Me, sarcastic: “It’s the only place that’s open.” Good times.
Despite our rocky marriage, my wife and I are still fairly close: She lives one street over from me. Will she cry when I’m gone? Maybe. Can I say the same about Herb Zurkowsky, the terrific Montreal Alouettes beat writer who joined The Gazette in 1978 and has yet to work from the office? You be the judge.
First, some background: Zurkowsky entered the Canadian Football Hall of Fame in 2008 after releasing three committee hostages. He’s known as a fearless interviewer. He leaves no stone unturned, unless it’s interfering with his ball on the fairway.
In short: Don’t mess with him.
And yet, I dared get on his bad side—albeit not intentionally.
It was early June in 1987. I was coming off a winter covering the Canadiens and Herb was getting ready for the CFL launch. It had been a good training camp. Zurk got into only three fights—all with rookies—and by the time camp broke, all the bruises had healed. The limp would need more time.
In other words, it was business as usual—until it wasn’t.
Here’s how it went down.
Two weeks before the Als’ opener, my dog, Sidney, was walking me in Beaconsfield. I turned a corner and there was Mayor Roy Kemp, a rabid Alouettes fan, on the lawn with his hoe, gardening.
“Beautiful day,” I yelled over, as the mayor approached. “Guess you’re anxious for the season to start?”
That stopped the mayor in his tracks. At first, I thought it was because Sidney had pooped on private property. His private property. It wasn’t.
“Haven’t you heard?” he asked. “The Als are folding.”
Yeah, sure, the Als are folding … and I’m gonna scoop up Sidney’s mess. Not happening.
“Why do you say that?” I fired back.
“Well, I’m a season ticket holder. I mailed them my cheque over a month ago, and when I hadn’t received my tickets by last week I phoned to ask why. The person in the ticket office told me the team was folding.”
The person in the ticket office? Certainly, that person isn’t privy to such startling news before the media? Before Zurk?

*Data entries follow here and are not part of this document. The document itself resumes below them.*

Lemma string_bind {B} (k : bytes -> Read B) r b r' :
  reader_ok r ->
  (t ← read_string; k t) r = inl (b, r') <->
  exists t r1, token_ok t = true /\ adv r (write_bytes t) r1 /\ reader_ok r1 /\ k t r1 = inl (b, r').
Proof.
  intros Hr. rewrite bind_inl. setoid_rewrite read_string_inl; [|done]. split.
  - intros (t & r1 & [Ht Ha] & Hk). exists t, r1. split_and!; try done. exact (proj1 (adv_ok _ _ _ Ha Hr)).
  - intros (t & r1 & Ht & Ha & _ & Hk). eauto.
Qed.

Lemma name_bind {B} prev (k : bytes -> Read B) r b r' :
  reader_ok r ->
  (x ← read_name_bytes; name ← from_utf8 (str "entry name") x; _ ← validate_entry_name name;
   match order_check prev name with Some e => fail e | None => k name end) r = inl (b, r') <->
  exists name r1, (Z.of_nat (length name) <= NAR_MAX_NAME_LEN /\ utf8_valid name = true /\ entry_name_ok name = true) /\
    order_check prev name = None /\ adv r (write_bytes name) r1 /\ reader_ok r1 /\ k name r1 = inl (b, r').
Proof.
  intros Hr. rewrite bind_inl. setoid_rewrite read_name_inl; [|done]. setoid_rewrite bind_inl.
  setoid_rewrite from_utf8_inl. split.
  - intros (name & r1 & [Hl Ha] & ? & ? & (Hu & -> & ->) & Hk). apply bind_inl in Hk as ([] & r2 & Hv & Hk).
    unfold validate_entry_name in Hv. destruct (entry_name_ok name) eqn:Hn; [|done]. apply ret_inl in Hv as [_ ->].
    destruct (order_check prev name) eqn:Ho; [done|]. exists name, r1. split_and!; try done.
    exact (proj1 (adv_ok _ _ _ Ha Hr)).
  - intros (name & r1 & (Hl & Hu & Hn) & Ho & Ha & _ & Hk). exists name, r1. split; [done|]. exists name, r1. split; [done|].
    apply bind_inl. exists tt, r1. unfold validate_entry_name. rewrite Hn, Ho. done.
Qed.

(** What the reader accepts as a tree: [levels] bounds the nesting. *)
Definition name_wf (name : bytes) : Prop :=
  Z.of_nat (length name) <= NAR_MAX_NAME_LEN /\ utf8_valid name = true /\ entry_name_ok name = true.

(** Names in strictly increasing order, after [prev]. *)
Fixpoint names_after (prev : option bytes) (names : list bytes) : Prop :=
  match names with
  | [] => True
  | n :: names => order_check prev n = None /\ names_after (Some n) names
  end.
Lemma stream_contents_live fuel path off rest remaining s :
  0 <= remaining <= len rest -> (length rest <= fuel)%nat ->
  (forall ps, Forall piece_ok ps -> concat ps = take (Z.to_nat remaining) rest -> is_Some (run_events (List.map EData ps ++ [EEnd]) (snd s))) ->
  exists s', stream_contents fuel path off rest remaining s = inl (tt, s').
Proof.
  revert off rest remaining s. induction fuel as [|fuel IH]; intros off rest remaining s Hr Hf Ho; cbn [stream_contents];
    (destruct (Z.ltb_spec 0 remaining) as [Hn|Hn]; [|eexists; reflexivity]).
  - unfold len in Hr. lia.
  - destruct (read_some_live path off rest (Z.min STREAM_CHUNK remaining) Hq) as [b Hb]. rewrite Hb.
    apply read_some_spec in Hb as (t & -> & Hl & He); [|unfold STREAM_CHUNK; lia].
    destruct b as [|x p]; [specialize (He eq_refl); rewrite He in Hr; unfold len in Hr; cbn in Hr; lia|]. rewrite len_app in Hr.
    assert (Htake : forall r, (Z.to_nat r = length (x :: p) + Z.to_nat (r - len (x :: p)))%nat -> take (Z.to_nat r) ((x :: p) ++ t) = (x :: p) ++ take (Z.to_nat (r - len (x :: p))) t).
    { intros r ->. by rewrite take_app_add. }
    specialize (Htake remaining ltac:(unfold len in *; lia)). rewrite Htake in Ho.
    assert (Hpo : piece_ok (x :: p)) by (split; [done|lia]).
    destruct (singles_ok (take (Z.to_nat (remaining - len (x :: p))) t)) as [Hs1 Hs2].
    destruct (run_events_head _ _ _ (Ho ((x :: p) :: _) (Forall_cons_2 _ _ _ Hpo Hs1) (f_equal (app (x :: p)) Hs2))) as (o1 & Ho1 & _).
    rewrite emit_live, (hook_live _ (EData (x :: p)) _ _ o1) by done. rewrite drop_app_length. apply IH.
    + lia.
    + rewrite length_app in Hf. cbn [length] in Hf. lia.
    + intros ps Hps Hc. cbn [fst snd]. specialize (Ho ((x :: p) :: ps) (Forall_cons_2 _ _ _ Hpo Hps)). cbn [concat List.map app run_events] in Ho.
      rewrite Ho1 in Ho. apply Ho. by rewrite Hc.
Qed.

Context `{!ObserverTotal O}.

Lemma stream_regular_live meta stat_len data path nar_name s :
  (stat_len <= length data)%nat -> exists s', stream_regular meta stat_len data path nar_name s = inl (tt, s').
Proof.
  intros Hl. unfold stream_regular. rewrite emit_live. set (s1 := (write_all _ _, _)).
  assert (Hall : forall ps, Forall piece_ok ps -> concat ps = take stat_len data ->
    is_Some (run_events (EBegin nar_name (is_executable meta) (Z.of_nat stat_len) :: List.map EData ps ++ [EEnd]) (snd s1))).
  { intros ps Hps Hc. pose proof (observe _ _ _ (snd s1) (trace_regular nar_name (is_executable meta) ps Hps)) as Ho.
    rewrite Hc in Ho. unfold len in Ho. rewrite length_take in Ho. by replace (stat_len `min` length data)%nat with stat_len in Ho by lia. }
  destruct (singles_ok (take stat_len data)) as [Hs1 Hs2]. destruct (run_events_head _ _ _ (Hall _ Hs1 Hs2)) as (o1 & Ho1 & _).
  rewrite (hook_live _ (EBegin nar_name (is_executable meta) (Z.of_nat stat_len)) _ _ o1) by done.
  destruct (stream_contents_live (length data) path 0 data (Z.of_nat stat_len) (fst s1, o1)) as [s2 H2].
  { unfold len. lia. }
  { done. }
  { intros ps Hps Hc. rewrite Nat2Z.id in Hc. specialize (Hall ps Hps Hc). cbn [run_events] in Hall. by rewrite Ho1 in Hall. }
  rewrite (bind_live _ _ _ _ _ H2), emit_live. apply stream_contents_sound in H2 as (ps & Hps & Hc & (t & Hd) & (ws & _ & _ & Hev)); [|lia]. cbn [snd] in Hev.
  assert (Hc' : concat ps = take stat_len data) by (rewrite Hd; unfold len in Hc; replace stat_len with (length (concat ps)) by lia; by rewrite take_app_length).
  specialize (Hall ps Hps Hc'). cbn [run_events] in Hall. rewrite Ho1, run_events_app, Hev in Hall. destruct (run_events_head _ _ _ Hall) as (o3 & Ho3 & _).
  rewrite (hook_last_live _ EEnd _ o3) by done. by eexists.
Qed.

Lemma stream_entries_live (node : bytes -> Dump unit) names (P : bytes -> Prop) s :
  (forall name s, P name -> exists s', node name s = inl (tt, s')) -> Forall (fun name => utf8_valid name = true /\ P name) names ->
  exists s', stream_entries node names s = inl (tt, s').
Proof.
  intros Hnode Hf. revert s. induction Hf as [|name names [Hu HP] _ IH]; intros s; cbn [stream_entries]; [by eexists|].
  rewrite Hu, emit_live. destruct (Hnode name (write_all (frame.entry_open name) (fst s), snd s) HP) as [s1 H1].
  rewrite (bind_live _ _ _ _ _ H1), emit_live. destruct (IH (write_all frame.entry_close (fst s1), snd s1)) as [s2 H2]. by exists s2.
Qed.
(* ===== verification/NixAterm.v ===== *)
(** * Nix formats: derivations and their ATerm text

    [src/rio-nix/src/derivation/{mod,aterm}.rs]: the derivation record, its
    predicates, the parser and the serializers, with and without the input
    rewrites of modular hashing.

    A [BTreeMap] is the list of its pairs in key order and a [BTreeSet] the list
    of its elements in order.  The parser walks bytes: every character it tests
    for is ASCII, and no byte of a longer character equals one. *)

From Stdlib Require Import Sorted.
From S2P Require Import Prelude NixBytes NixBase32 NixStorePath NixNar.

#[local] Open Scope Z_scope.

(** ** Ordered maps and sets *)

Fixpoint btree_insert {V} (k : bytes) (v : V) (m : list (bytes * V)) : list (bytes * V) :=
  match m with
  | [] => [(k, v)]
  | (k', v') :: t =>
      if bytes_ltb k k' then (k, v) :: m
      else if bytes_eqb k k' then (k, v) :: t
      else (k', v') :: btree_insert k v t
  end.

Fixpoint btree_get {V} (k : bytes) (m : list (bytes * V)) : option V :=
  match m with
  | [] => None
  | (k', v') :: t => if bytes_eqb k k' then Some v' else btree_get k t
  end.

(** [collect]: a later pair replaces an earlier one. *)
Definition btree_collect {V} (l : list (bytes * V)) : list (bytes * V) :=
  fold_left (fun m kv => btree_insert (fst kv) (snd kv) m) l [].

Definition set_collect (l : list bytes) : list bytes := dedup (sort_bytes l).

(** ** Derivations *)

Record DerivationOutput : Type := mkDerivationOutput {
  do_name : bytes;
  do_path : bytes;
  do_hash_algo : bytes;
  do_hash : bytes;
}.

Record Derivation : Type := mkDerivation {
  drv_outputs : list DerivationOutput;
  drv_input_drvs : list (bytes * list bytes);
  drv_input_srcs : list bytes;
  drv_platform : bytes;
  drv_builder : bytes;
  drv_args : list bytes;
  drv_env : list (bytes * bytes);
}.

Two weeks later, and one day before the season opener, I was vacationing in Maine when the Als went bye-bye. That’s when I got on Herb’s bad side. I immediately apologized for my silence, and even genuflected before the great man. Yes, I should have passed on the tip, no matter how ridiculous-sounding it seemed.
Even though Zurkowsky said all was forgiven, I had my doubts. I lay low for the next three years. I wouldn’t leave home after dark. Actually, after twilight … okay, late afternoon. When I went to a restaurant, I’d pick the table closest to the exit or the bathroom (prostate problems). Unexpected packages delivered to my condo had to pass the Sidney sniff test. And the worst thing: I became paranoid … okay, more paranoid. I began looking for hidden messages in Zurk’s football stories.
Today, decades later, we remain friends. Pre-Covid, we’d see each other most summers at our Carter Cup golf tournament. Sometimes they’d even pair us together in the same foursome. We’d reminisce about journalism and our mutual friends within the industry. We’d talk politics, along with our shared love of music. We wouldn’t always agree: for instance, I like Shania Twain; Herb can’t stand the way she dresses.
But there’s one subject that never comes up, and never will: the “scoop” near the poop.